Por fin conocí personalmente a Berta
Ferreyra, mi vieja amistad argentina que, tras diez años de relación por la red
se avino a visitarme junto con Águeda, mi amiga de Cataluña que se había
presentado años atrás en el sepelio de mi padre. Ambas quedaron fascinadas por
los duetos de piano que interpretaba con mi pequeño, el cual ya era todo un especialista
frente a las teclas. No en vano, Andrés prefiere los teclados electrónicos,
puede que no tarde mucho en regalarle uno. Hay que rendirse a la evidencia, mi
hijo tiene en sus genes la capacidad para manejarse con este tipo de
instrumentos musicales, no me cabe duda. No obstante, soy menos inflexible que
mi padre tanto con el piano como con la ópera, y no lo atosigo con mis anhelos
de que se convierta en una persona culta y abrumadoramente habilidosa ya de
niño. Es por ello que mi criatura todavía anteponga Dora la exploradora a Verdi. Y he de decir que incluso yo ahora
disfruto con mi pequeño de una niñez que nunca tuve.
Y ya, por último, ocurrió lo impensable. Sucedió
la tarde de un sábado de enero de este mismo año. La encontré al otro lado de
la puerta de mi domicilio, con una extraña expresión que pretendía encubrir el
reconcomio con la serenidad, como si se tratara de un fantasma del pasado que
aspirase saldar un asunto pendiente.
—Hola, Isabel —saludé.
—Buenas tardes, Violeta. Me ha costado
encontrar la casa, he estado casi una hora dando vueltas, te hubiera llamado,
pero como cambiaste de número de teléfono…
—Sí, el número viejo lo perdí porque el
móvil estaba a nombre de mi padre y me costaba menos hacerme una línea nueva
que cambiar de titular. Claro, que a ti no te llamé para notificártelo
—expliqué sin mostrar ningún tono que revelase resquemor.
Isabel asintió comprendiendo mis palabras.
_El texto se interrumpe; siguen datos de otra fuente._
(* ===== verification/Ring.v ===== *)
(** * The ring and the disk

    Requests in the ring take effect on the disk at any time until they complete, in any
    order and also in parts, with the bytes that their buffer held when they were submitted
    and anything beyond these ([write_effect]).  The barriers of the I/O loop keep two such
    writes of a block apart unless both hold all of it ([kern]), so that what is durable
    stays on the disk. *)

From S2P Require Import Prelude Bytes StoreTypes Index Collections AlignedBuf BlockCache Segment Record Wal WriteWindow Recovery WalSegments IoLoop IoFrame Tail SharedBufs Appending Reserve.

(** A request in the ring, with the valid bytes of its buffer at submission, and whether
    all of these are on the disk. *)
Record request := mk_request { sqe : DataSqe.t; captured : list byte; done : bool }.

(** The block that an entry of the ring writes. *)
Definition off (e : DataSqe.t) : Z := Context.wal_offset (DataSqe.ctx e).
Definition writes (e : DataSqe.t) : Prop := DataSqe.opcode e = OpWrite.
Definition snap (q : request) : Z := Bytes.remaining (captured q).

(** A write takes effect on its block, in part or ([done]) as a whole. *)
Definition write_effect (q : request) (disk disk' : Z -> byte) (q' : request) : Prop :=
  writes (sqe q) /\ sqe q' = sqe q /\ captured q' = captured q /\ (done q = true -> done q' = true) /\
  (forall x, x < off (sqe q) \/ off (sqe q) + DataSqe.len (sqe q) <= x -> disk' x = disk x) /\
  (forall i, 0 <= i < snap q ->
     disk' (off (sqe q) + i) = disk (off (sqe q) + i) \/ captured q !! Z.to_nat i = Some (disk' (off (sqe q) + i))) /\
  (done q = false -> done q' = true ->
   forall i, 0 <= i < snap q -> captured q !! Z.to_nat i = Some (disk' (off (sqe q) + i))).

(** ** The ring *)

Section kernel.

(** What a write context says: [len] bytes of the block at [wal_offset] of size [k], which
    are in the log. *)
Definition sqe_ok (Bk : list (Z * Z)) (handed : gmap Z abuf) (c : Z) (e : DataSqe.t) (k : Z) : Prop :=
  writes e /\ Context.opcode (DataSqe.ctx e) = OpWrite /\ Context.buf (DataSqe.ctx e) = Shared (off e) /\
  (off e, k) ∈ Bk /\ DataSqe.len e = k /\ 0 < Context.len (DataSqe.ctx e) <= k /\
  off e + Context.len (DataSqe.ctx e) <= c /\ is_Some (handed !! off e).

Definition read_ok (e : DataSqe.t) : Prop :=
  DataSqe.opcode e = OpRead /\ Context.opcode (DataSqe.ctx e) = OpRead /\ exists b, Context.buf (DataSqe.ctx e) = Own b.

Record kern (L : Z -> byte) (c : Z) (Bk : list (Z * Z)) (handed : gmap Z abuf) (barrier : gset Z)
    (blocked : gmap Z (Context.t * DataSqe.t)) (resubmit : list DataSqe.t) (ring : list request)
    (disk : Z -> byte) (dur : Z -> Prop) : Prop := {
  kn_apart : forall o k o' k', (o, k) ∈ Bk -> (o', k') ∈ Bk -> o = o' /\ k = k' \/ o + k <= o' \/ o' + k' <= o;
  kn_dur : forall x, dur x -> x < c;
  kn_disk : forall x, dur x -> disk x = L x;
  kn_ring : forall q, q ∈ ring -> read_ok (sqe q) \/
    exists k, sqe_ok Bk handed c (sqe q) k /\ captured q = span L (off (sqe q)) (snap q) /\
      Context.len (DataSqe.ctx (sqe q)) <= snap q <= k /\ off (sqe q) + snap q <= c /\
      (forall x, off (sqe q) <= x < off (sqe q) + k -> dur x -> x < off (sqe q) + snap q) /\
      (done q = true -> forall x, off (sqe q) <= x < off (sqe q) + snap q -> disk x = L x) /\
      (snap q < k -> off (sqe q) ∈ barrier);
  kn_alone : forall q r, ring ≡ₚ q :: r -> writes (sqe q) -> snap q < DataSqe.len (sqe q) ->
    forall q', q' ∈ r -> writes (sqe q') -> off (sqe q') <> off (sqe q);
  kn_resubmit : forall e, e ∈ resubmit -> read_ok e \/
    exists k, sqe_ok Bk handed c e k /\
      (c < off e + k -> off e ∈ barrier /\ forall q, q ∈ ring -> writes (sqe q) -> off (sqe q) <> off e);
  kn_resubmit_alone : forall e r, resubmit ≡ₚ e :: r -> writes e -> c < off e + DataSqe.len e ->
    forall e', e' ∈ r -> writes e' -> off e' <> off e;
  kn_ring_resubmit : forall q, q ∈ ring -> writes (sqe q) -> snap q < DataSqe.len (sqe q) ->
    forall e, e ∈ resubmit -> writes e -> off e <> off (sqe q);
  kn_blocked : forall o x e, blocked !! o = Some (x, e) -> x = DataSqe.ctx e /\ off e = o /\ exists k, sqe_ok Bk handed c e k;
}.

Lemma sqe_ok_mono Bk Bk' handed handed' c c' e k :
  (forall p, p ∈ Bk -> p ∈ Bk') -> (forall o, is_Some (handed !! o) -> is_Some (handed' !! o)) -> c <= c' ->
  sqe_ok Bk handed c e k -> sqe_ok Bk' handed' c' e k.
Proof. intros HB Hh Hc (H1 & H2 & H3 & H4 & H5 & H6 & H7 & H8). split_and!; try done; eauto; lia. Qed.

(** The log grows, and buffers are allocated and handed out. *)
Lemma kern_extend L L' c c' Bk Bk' handed handed' barrier blocked resubmit ring disk dur :
  kern L c Bk handed barrier blocked resubmit ring disk dur ->
  (forall x, x < c -> L' x = L x) -> c <= c' -> (forall p, p ∈ Bk -> p ∈ Bk') ->
  (forall o, is_Some (handed !! o) -> is_Some (handed' !! o)) ->
  (forall o k o' k', (o, k) ∈ Bk' -> (o', k') ∈ Bk' -> o = o' /\ k = k' \/ o + k <= o' \/ o' + k' <= o) ->
  kern L' c' Bk' handed' barrier blocked resubmit ring disk dur.
Proof.
  intros [Ha Hd Hdk Hr Hal Hrs Hra Hrr Hb] HL Hc HB Hh Ha'. split; try done.
  - intros x Hx%Hd. lia.
  - intros x Hx. rewrite HL by (by apply Hd). by apply Hdk.
  - intros q [Hq|(k & Hok & Hcap & Hl & Hs & Hx & Hdn & Hbr)]%Hr; [by left|right]. exists k.
    split; [by eapply sqe_ok_mono|]. split_and!; try done; try lia.
    + rewrite Hcap at 1. apply span_ext. intros x ?. symmetry. apply HL. lia.
    + intros Hdone x ?. rewrite HL by lia. by apply Hdn.
  - intros e [He|(k & Hok & Hx)]%Hrs; [by left|right]. exists k. split; [by eapply sqe_ok_mono|]. intros ?. apply Hx. lia.
  - intros e r Hp He Hlt. apply (Hra e r Hp He). lia.
  - intros o x e (Hx & Ho & k & Hok)%Hb. split_and!; try done. exists k. by eapply sqe_ok_mono.
Qed.

(** A submission of [e], with all that is valid of its block. *)
Definition submit_one (L : Z -> byte) (c : Z) (e : DataSqe.t) : request :=
  mk_request e (match DataSqe.opcode e with
                | OpWrite => span L (off e) (DataSqe.len e `min` (c - off e))
                | OpRead => []
                end) false.

Lemma snap_submit L c e : writes e -> 0 <= DataSqe.len e -> off e <= c -> snap (submit_one L c e) = DataSqe.len e `min` (c - off e).
Proof. unfold writes, snap, submit_one. simpl. intros -> ? ?. rewrite remaining_span; lia. Qed.

Lemma perm_cons {A} (q x : A) (l r : list A) :
  x :: l ≡ₚ q :: r -> q = x /\ r ≡ₚ l \/ exists r', l ≡ₚ q :: r' /\ r ≡ₚ x :: r'.
Proof.
  intros Hp. assert (Hq : q ∈ x :: l) by (rewrite Hp; set_solver). apply elem_of_cons in Hq as [->|Hq].
  - left. split; [done|]. by apply (Permutation_cons_inv (a := x)).
  - right. apply elem_of_Permutation in Hq as [r' Hr']. exists r'. split; [done|].
    apply (Permutation_cons_inv (a := q)). rewrite <- Hp, Hr'. apply perm_swap.
Qed.

Lemma perm_snoc {A} (q x : A) (l r : list A) :
  l ++ [x] ≡ₚ q :: r -> q = x /\ r ≡ₚ l \/ exists r', l ≡ₚ q :: r' /\ r ≡ₚ x :: r'.
Proof. rewrite (Permutation_app_comm l [x]). apply perm_cons. Qed.

Lemma insert_perm {A} (l : list A) i q q' : l !! i = Some q -> <[i := q']> l ≡ₚ q' :: delete i l.
Proof.
  revert i. induction l as [|x l IH]; intros [|i] Hi; simplify_eq/=; [done|]. rewrite (IH i Hi). apply perm_swap.
Qed.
—Aquí es todo un reto encontrarme —añadí
refiriéndome a mi nuevo hogar—, ¿quién te ha dado mi dirección?
—Mi madre tenía el teléfono de tu padrino, y
él me indicó en qué zona vivías, no me dio tu número porque me dijo que no
sabía mirarlo en el móvil, que le llamara en otro momento… No le volví a
llamar, creyendo que te encontraría fácilmente, que sería como en Calasparra
que la música se oiría a bastantes metros de la casa.
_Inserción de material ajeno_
(* ===== verification/ReplicaCache.v ===== *)
(** * The caches of the stream client

    [components/replication/src/stream/cache.rs]: the hot cache of records that were
    appended, first in first out, and the cache of blocks that were read, with its
    information for reading ahead.

    The crate [lru] is a parameter ([LruApi]).  A point in time is in nanoseconds, an
    argument of the operations that read the clock. *)

From S2P Require Import Prelude Bytes Record RecordsBlock Collections.

(** ** The hot cache *)

Module HotCache.
Record t := mk {
  max_cache_size : Z;          (* u64 *)
  occupied_size : Z;           (* u64 *)
  map : gmap (Z * Z) BlockRecord.t; (* by CacheKey: stream id and base offset *)
  fifo_deque : list (Z * Z);
}.

Definition new (max_cache_size : Z) : outcome t :=
  if max_cache_size <? 4 * 1024 then Panic else Ret (mk max_cache_size 0 ∅ []).

Fixpoint evict_loop (max occupied : Z) (m : gmap (Z * Z) BlockRecord.t) (fifo : list (Z * Z))
    : outcome (Z * gmap (Z * Z) BlockRecord.t * list (Z * Z)) :=
  if max <=? occupied then
    match fifo with
    | [] => Ret (occupied, m, [])
    | k :: fifo =>
        match m !! k with
        | Some v =>
            occupied ← uint_sub occupied (BlockRecord.size v);
            evict_loop max occupied (delete k m) fifo
        | None => evict_loop max occupied m fifo
        end
    end
  else Ret (occupied, m, fifo).

Definition insert (c : t) (stream_id start_offset end_offset_delta : Z) (data : list (list byte))
    : outcome t :=
  '(occupied, m, fifo) ← evict_loop (max_cache_size c) (occupied_size c) (map c) (fifo_deque c);
  let k := (stream_id, start_offset) in
  let v := BlockRecord.mk start_offset end_offset_delta data in
  occupied ← u64_add occupied (BlockRecord.size v);
  Ret (mk (max_cache_size c) occupied (<[k := v]> m) (fifo ++ [k])).

(** An iteration goes on to the record at a greater offset, of which there are no more than
    the cache has entries, or takes at least a byte of the size hint. *)
Fixpoint get_loop (fuel : nat) (m : gmap (Z * Z) BlockRecord.t) (stream_id start_offset end_offset size_hint : Z)
    : outcome (Z * list BlockRecord.t) :=
  match fuel with
  | O => Panic
  | S fuel =>
      if (end_offset <=? start_offset) || (size_hint =? 0) then Ret (start_offset, [])
      else
        match m !! (stream_id, start_offset) with
        | None => Ret (start_offset, [])
        | Some r =>
            next ← BlockRecord.end_offset r;
            '(stop, l) ← get_loop fuel m stream_id next end_offset
                           (size_hint - Z.min (BlockRecord.size r) size_hint);
            Ret (stop, r :: l)
        end
  end.
(** Returns whether the callback of the stream is called. *)
Definition try_ack (r : t) : outcome (t * bool) :=
  if negb (is_writable r) then Ret (r, false)
  else
    res ← calculate_confirm_offset r;
    Ret (match res with
         | Ok new_confirm_offset =>
             if confirm_offset r <? new_confirm_offset then (set_confirm r new_confirm_offset, true)
             else (r, false)
         | Err _ => (mark_corrupted r, true)
         end).

Section append.
Context {B : BytesApi} {M : MetaApi}.
Context (iterate : gmap string string -> list (string * string)).

(** The tasks are those that the replicas spawn. *)
Fixpoint append_replicas (l : list Replica.t) (client : bool) (bytes : list (list byte)) (base last : Z)
    : list Replica.t * list (option Replica.task) :=
  match l with
  | [] => ([], [])
  | r :: l =>
      let '(r, tk) := Replica.append r client bytes base last in
      let '(l, tks) := append_replicas l client bytes base last in
      (r :: l, tk :: tks)
  end.

Definition append (r : t) (cache : HotCache.t) (client : bool) (record_batch : RecordBatch.t) (base_offset : Z)
    : outcome (t * HotCache.t * list (option Replica.task)) :=
  let last_offset_delta := as_uint 32 (last_offset_delta record_batch) in
  if negb (next_offset r =? base_offset) then Panic
  else
  next ← u64_add base_offset last_offset_delta;
  let r := set_next r next in
  let stream_id := RangeMetadata.stream_id (metadata r) in
  bytes ← record_batch_to_bytes iterate record_batch base_offset stream_id
            (as_uint 32 (RangeMetadata.index (metadata r)));
  cache ← HotCache.insert cache stream_id base_offset last_offset_delta [vec_bytes_to_bytes bytes];
  let '(l, tasks) := append_replicas (replicas r) client bytes base_offset next in
  Ret (set_replicas r l, cache, tasks).
End append.

(** *** Sealing *)

Inductive seal_next :=
| SealReturn (res : result Z EsError.t)
| SealWait                          (* for the running seal to complete *)
| SealPd (end_offset : Z)           (* for the placement driver *)
| SealReplicas.                     (* for the replicas *)

Definition seal_start (r : t) : t * seal_next :=
  if is_sealed r then (r, SealReturn (Ok (confirm_offset r)))
  else if is_sealing r then (r, SealWait)
  else
    let r := mark_sealing r in
    if open_for_write r then (r, SealPd (confirm_offset r)) else (r, SealReplicas).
—No soy tan fanática como mi padre; además,
aquí tenemos vecinos cercanos a los que podríamos molestar; por otro lado, en
esta época del año si no tienes los cristales cerrados la humedad te cala los
huesos. Pero no te quedes ahí, pasa.
Isabel accedió mientras se desprendía del
abrigo. Se negó a tomar un café que le ofrecí, yo me hice una tila. Conoció a
mi hijo que jugaba con la videoconsola en su cuarto; mi pequeño, ignorando la importancia
que yo otorgaba a la visita, simplemente atinó a decir hola casi sin despegar
la vista de la pantalla. Ella me puso al día de todas las novedades ocurridas
en el último lustro: Antonio había tenido un grave accidente de tráfico que le
ha dejado severas secuelas, que su madre y Pedro había contraído matrimonio un
viernes y que dos excursionistas desorientados fueron ayudados por un extraño caminante
al que describían con la imagen de mi padre, convirtiendo ahora la existencia
de este en toda una leyenda por aquel lugar.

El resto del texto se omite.